C’est pourquoi, au début de la lutte, quand Séjan n’était pas encore tout-puissant, Agrippine fit commettre des fautes à son oncle. Ce fut une faute, par exemple, de laisser poursuivre Pison et Plancine, soit qu’ils fussent innocens, soit qu’ils eussent empoisonné Germanicus par l’ordre de Livie et de Tibère. Ce fut une autre faute d’étouffer le procès commencé et de soustraire Plancine aux poursuites par une faveur qui ressemblait à un aveu de complicité. Ce fut une faute plus grave de faire nommer pontife par le sénat Néron, le fils aîné d’Agrippine, de lui permettre de briguer les charges publiques cinq ans avant l’âge, et de donner au peuple, qui chérissait la famille de Germanicus, des occasions de manifester une joie sans bornes et d’exercer sur l’empereur une pression qui devait le forcer de donner à Néron la main de sa petite-fille. Il s’en aperçut bientôt, lorsque mourut son fils Drusus. Agrippine et les Romains ne cachaient point leur satisfaction, et s’applaudissaient publiquement d’une mort qui rapprochait leur favori de la toute-puissance, c’est-à-dire de la succession de Tibère. Or rien n’était plus contraire aux résolutions du maître; rien n’était plus propre à exciter sa jalousie et sa naturelle aversion.

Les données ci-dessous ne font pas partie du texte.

(* ===== verification/CatalogResolution.v ===== *)
(** * CatalogResolution: which operations an app has for a caller

    Models [gestaltd/services/invocation/catalog.go] and [catalog_selectors.go]: an app has a
    static catalog, and may have a catalog of its own for every session.  Listings merge the
    two ([resolveCatalog], [ResolveCatalogForTargetsWithMetadata]); a call looks up the one
    operation it names ([ResolveOperation]).  The connections that are tried come from
    [CatalogSelectorConfig].

    The token of a session comes from a [TokenResolver], which works on a state [World] of
    its own; [BrokerCredentials.ResolveToken] is one.  [Text] is the text of an error, [ToLower] and
    [ToUpper] need the Unicode tables, the JSON of schemas is the pair of functions of
    Schemas. *)

From stdpp Require Import base gmap strings list sorting sets.
From Stdlib Require Import ZArith Ascii Lia.
From S2P Require Import Prelude Catalog TurnScope Principals Permissions InvocationContext BrokerCredentials Schemas.
(* ===== verification/GraphQL.v ===== *)
(** * GraphQL: raw queries and the operations of the catalog

    Models [gestaltd/services/invocation/operation_graphql.go]: a raw GraphQL request is
    reduced to the root fields it selects, through aliases and fragments, and every cataloged
    operation with one of these fields must admit the caller.

    The parser is third-party code: [ParseGraphqlDocumentString] is a parameter, and
    [Document] holds the arrays of its syntax tree the code walks.  The walk goes into
    fragments, each at most once on a path, and is run on fuel; [graphqlRootFields_total]
    shows the fuel suffices for every tree, so that running out is never observed. *)

From stdpp Require Import base gmap strings list sets.
From Stdlib Require Import ZArith Ascii Lia.
From S2P Require Import Prelude Catalog Principals Permissions InvocationContext InvocationAuth.

Set Default Goal Selector "!".

Module GraphQL.
Import Catalog Principals Permissions InvocationContext InvocationAuth.

(** ** Documents *)

(** References are signed integers, which the code checks against the arrays. *)
Inductive SelectionKind := SelectionKindField | SelectionKindInlineFragment | SelectionKindFragmentSpread | SelectionKindOther.
Record OperationDefinition := { df_Name : string; df_OperationType : Z; df_SelectionSet : Z }.
Record Fragment := { fg_HasSelections : bool; fg_SelectionSet : Z }.

Record Document := {
  doc_OperationDefinitions : list OperationDefinition;
  doc_SelectionSets : list (list Z);
  doc_Selections : list (SelectionKind * Z);
  doc_Fields : list string;
  doc_InlineFragments : list Fragment;
  doc_FragmentSpreads : list string;
  doc_FragmentDefinitionRef : string → option Z;
  doc_FragmentDefinitions : list Fragment }.

Definition at_ref {A} (l : list A) (ref : Z) : option A := if (ref <? 0)%Z then None else l !! Z.to_nat ref.

Definition graphqlRootField : Type := Z * string.

(** An error of the document, or a walk that did not end within its fuel. *)
Inductive DocumentError := Invalid | OutOfFuel.

Section document.
  Context (doc : Document).

Definition selectGraphQLOperation (operationName : string) : result DocumentError OperationDefinition :=
  if negb (bool_decide (operationName = "")) then
    match List.find (λ d, bool_decide (df_Name d = operationName)) (doc_OperationDefinitions doc) with
    | Some d => Ok d
    | None => Err Invalid
    end
  else match doc_OperationDefinitions doc with [d] => Ok d | _ => Err Invalid end.

(** The walk over one selection, given the walk over a selection set. *)
Definition collectSelection (operationType : Z)
    (walk : gset Z → Z → gset graphqlRootField → result DocumentError (gset graphqlRootField))
    (visiting : gset Z) (ref : Z) (fields : gset graphqlRootField) : result DocumentError (gset graphqlRootField) :=
  match at_ref (doc_Selections doc) ref with
  | None => Err Invalid
  | Some (SelectionKindField, ref) =>
      match at_ref (doc_Fields doc) ref with
      | Some name => fail_if bool_decide (name = "") with Invalid ;; Ok ({[(operationType, name)]} ∪ fields)
      | None => Err Invalid
      end
  | Some (SelectionKindInlineFragment, ref) =>
      match at_ref (doc_InlineFragments doc) ref with
      | Some f => fail_if negb (fg_HasSelections f) with Invalid ;; walk visiting (fg_SelectionSet f) fields
      | None => Err Invalid
      end
  | Some (SelectionKindFragmentSpread, ref) =>
      match at_ref (doc_FragmentSpreads doc) ref with
      | None => Err Invalid
      | Some name =>
          match doc_FragmentDefinitionRef doc name with
          | None => Err Invalid
          | Some fragmentRef =>
              match at_ref (doc_FragmentDefinitions doc) fragmentRef with
              | None => Err Invalid
              | Some f =>
                  fail_if negb (fg_HasSelections f) with Invalid ;;
                  fail_if bool_decide (fragmentRef ∈ visiting) with Invalid ;;
                  walk ({[fragmentRef]} ∪ visiting) (fg_SelectionSet f) fields
              end
          end
      end
  | Some (SelectionKindOther, _) => Err Invalid
  end.

Fixpoint collectSelections (operationType : Z)
    (walk : gset Z → Z → gset graphqlRootField → result DocumentError (gset graphqlRootField))
    (visiting : gset Z) (refs : list Z) (fields : gset graphqlRootField) : result DocumentError (gset graphqlRootField) :=
  match refs with
  | [] => Ok fields
  | ref :: refs => let! fields := collectSelection operationType walk visiting ref fields in
                   collectSelections operationType walk visiting refs fields
  end.

(** Marking a fragment for the walk below it and unmarking it afterwards is walking with a
    larger set. *)
Fixpoint collectGraphQLSelectionFields (fuel : nat) (operationType : Z) (visiting : gset Z) (selectionSet : Z)
    (fields : gset graphqlRootField) : result DocumentError (gset graphqlRootField) :=
  match fuel with
  | O => Err OutOfFuel
  | S fuel =>
      match at_ref (doc_SelectionSets doc) selectionSet with
      | None => Err Invalid
      | Some refs => collectSelections operationType (collectGraphQLSelectionFields fuel operationType) visiting refs fields
      end
  end.

Definition walkFuel : nat :=
  S (length (doc_FragmentDefinitions doc)) * S (length (doc_SelectionSets doc)) + 1.

Definition rootFieldsOf (operationName : string) : result DocumentError (gset graphqlRootField) :=
  let! operation := selectGraphQLOperation operationName in
  let! fields := collectGraphQLSelectionFields walkFuel (df_OperationType operation) ∅ (df_SelectionSet operation) ∅ in
  fail_if bool_decide (fields = ∅) with Invalid ;; Ok fields.
End document.

Section authorize.
  Context {E S P R : Type}.
  Context (ToLower : string → string) (EqualFold : string → string → bool)
          (uuid_Parse : string → option string)
          (NewStruct : list (string * goValue) → option S)
          (ParseGraphqlDocumentString : string → option Document).
  Implicit Types (b : Authorizer E S P R) (ctx : Context) (p : option Principal) (prov : Provider E P R).

Definition graphqlRootFields (document operationName : string) : result DocumentError (gset graphqlRootField) :=
  if decide (document = "") then Err Invalid
  else match ParseGraphqlDocumentString document with
       | None => Err Invalid
       | Some doc => rootFieldsOf doc operationName
       end.

(** The operations of the catalog by the fields of their own documents. *)
Fixpoint configureFields (ops : list CatalogOperation) (configured : gmap graphqlRootField (list CatalogOperation))
    : result (Error E) (gmap graphqlRootField (list CatalogOperation)) :=
  match ops with
  | [] => Ok configured
  | op :: ops =>
      if negb (bool_decide (op_Transport op = "graphql")) then configureFields ops configured
      else if decide (op_Query op = "") then
        if bool_decide (op_API op = Some APIExposurePrivate) then Err (Wraps ErrOperationNotFound)
        else configureFields ops configured
      else match graphqlRootFields (op_Query op) (op_OperationName op) with
           | Err _ => Err (Wraps ErrOperationNotFound)
           | Ok fields =>
               configureFields ops
                 (set_fold (λ field m, <[field := default [] (m !! field) ++ [op]]> m) configured fields)
           end
  end.

Definition authorizeCandidate b ctx p prov (providerName : string) (op : CatalogOperation) : result (Error E) unit :=
  fail_if negb (operationExposedOnInvocationSurface ctx op) with Wraps ErrOperationNotFound ;;
  let! _ := authorizeInvocation ToLower EqualFold uuid_Parse NewStruct b ctx p (Some prov) providerName op in
  Ok tt.

Definition authorizeField b ctx p prov (providerName : string)
    (configured : gmap graphqlRootField (list CatalogOperation)) (field : graphqlRootField) : result (Error E) unit :=
  match default [] (configured !! field) with
  | [] => Err (Wraps ErrOperationNotFound)
  | candidates => each (authorizeCandidate b ctx p prov providerName) candidates
  end.

(** The selected fields come in the order of a Go map; which of several refusals is
    reported depends on it, whether there is one does not. *)
Definition authorizeGraphQLOperation b ctx p prov (providerName : string) (request : GraphQLRequest P)
    : result (Error E) unit :=
  match pv_Catalog prov with
  | None => Ok tt
  | Some cat =>
      let! configured := configureFields (cat_Operations cat) ∅ in
      if decide (configured = ∅) then Ok tt
      else match graphqlRootFields (gr_Document request) (gr_OperationName request) with
           | Err _ => Err (Wraps ErrOperationNotFound)
           | Ok selected => each (authorizeField b ctx p prov providerName configured) (elements selected)
           end
  end.
End authorize.

(** ** The fields a document selects *)

Section selects.
  Context (doc : Document).

(** What a selection leads to: a field, or a selection set below it. *)
Definition target (ref : Z) : option (string + Z) :=
  match at_ref (doc_Selections doc) ref with
  | Some (SelectionKindField, ref) => inl <$> at_ref (doc_Fields doc) ref
  | Some (SelectionKindInlineFragment, ref) => inr ∘ fg_SelectionSet <$> at_ref (doc_InlineFragments doc) ref
  | Some (SelectionKindFragmentSpread, ref) =>
      name ← at_ref (doc_FragmentSpreads doc) ref;
      fragmentRef ← doc_FragmentDefinitionRef doc name;
      inr ∘ fg_SelectionSet <$> at_ref (doc_FragmentDefinitions doc) fragmentRef
  | _ => None
  end.

(** A selection set selects a field, itself or through fragments. *)
Inductive selects : Z → string → Prop :=
  | selects_field set refs ref name :
      at_ref (doc_SelectionSets doc) set = Some refs → ref ∈ refs → target ref = Some (inl name) → selects set name
  | selects_below set refs ref below name :
      at_ref (doc_SelectionSets doc) set = Some refs → ref ∈ refs → target ref = Some (inr below) →
      selects below name → selects set name.

Lemma collectSelection_ok operationType walk visiting ref fields out :
  collectSelection doc operationType walk visiting ref fields = Ok out →
  (∃ name, target ref = Some (inl name) ∧ out = {[(operationType, name)]} ∪ fields)
  ∨ (∃ visiting' below, target ref = Some (inr below) ∧ walk visiting' below fields = Ok out).
Proof.
  unfold collectSelection, target. destruct (at_ref (doc_Selections doc) ref) as [[[] r]|]; [| | |done|done].
  - destruct (at_ref (doc_Fields doc) r) as [name|]; [|done]. rewrite fail_if_ok. intros [_ [= <-]]. left. eauto.
  - destruct (at_ref (doc_InlineFragments doc) r) as [f|]; [|done]. rewrite fail_if_ok. intros [_ H]. right. eauto.
  - destruct (at_ref (doc_FragmentSpreads doc) r) as [name|]; [|done].
    destruct (doc_FragmentDefinitionRef doc name) as [fragmentRef|] eqn:Href; [|done].
    destruct (at_ref (doc_FragmentDefinitions doc) fragmentRef) as [f|] eqn:Hf; [|done].
    rewrite !fail_if_ok. intros (_ & _ & H). right. eexists _, _. split; [|exact H].
    cbn [mbind option_bind]. by rewrite Href; cbn [mbind option_bind]; rewrite Hf.
Qed.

Agrippine, nièce de l’empereur, avait un accès libre dans son palais; elle en abusait quelquefois pour le traiter rudement. Un jour, une de ses cousines, Claudia, est traduite en justice. Elle ne se dissimule pas que c’est pour l’affaiblir elle-même qu’on attaque sa parente. Elle fait irruption chez Tibère et le trouve offrant un sacrifice devant la statue d’Auguste. Tibère était assisté par quelques personnages importans dans cet acte de solennelle hypocrisie. Agrippine s’avance. « Il n’appartient pas, dit-elle, d’immoler des victimes en l’honneur du divin Auguste à celui qui persécute ses enfans. L’esprit de ce dieu ne réside point dans de vaines images; sa véritable image, vivante, issue de son céleste sang, comprend ses dangers et se couvre d’habits de deuil. » On conçoit l’embarras de Tibère devant des remontrances aussi brusques; quoiqu’il eût de la présence d’esprit, il ne trouva rien à répondre, si ce n’est un vers grec : « si tu n’es pas la maîtresse, ma fille, tu te crois lésée. » C’est le vers que Racine a traduit et mis dans la bouche de Néron s’adressant à sa mère, la seconde Agrippine :

Ah! si vous ne régnez, vous vous plaignez toujours.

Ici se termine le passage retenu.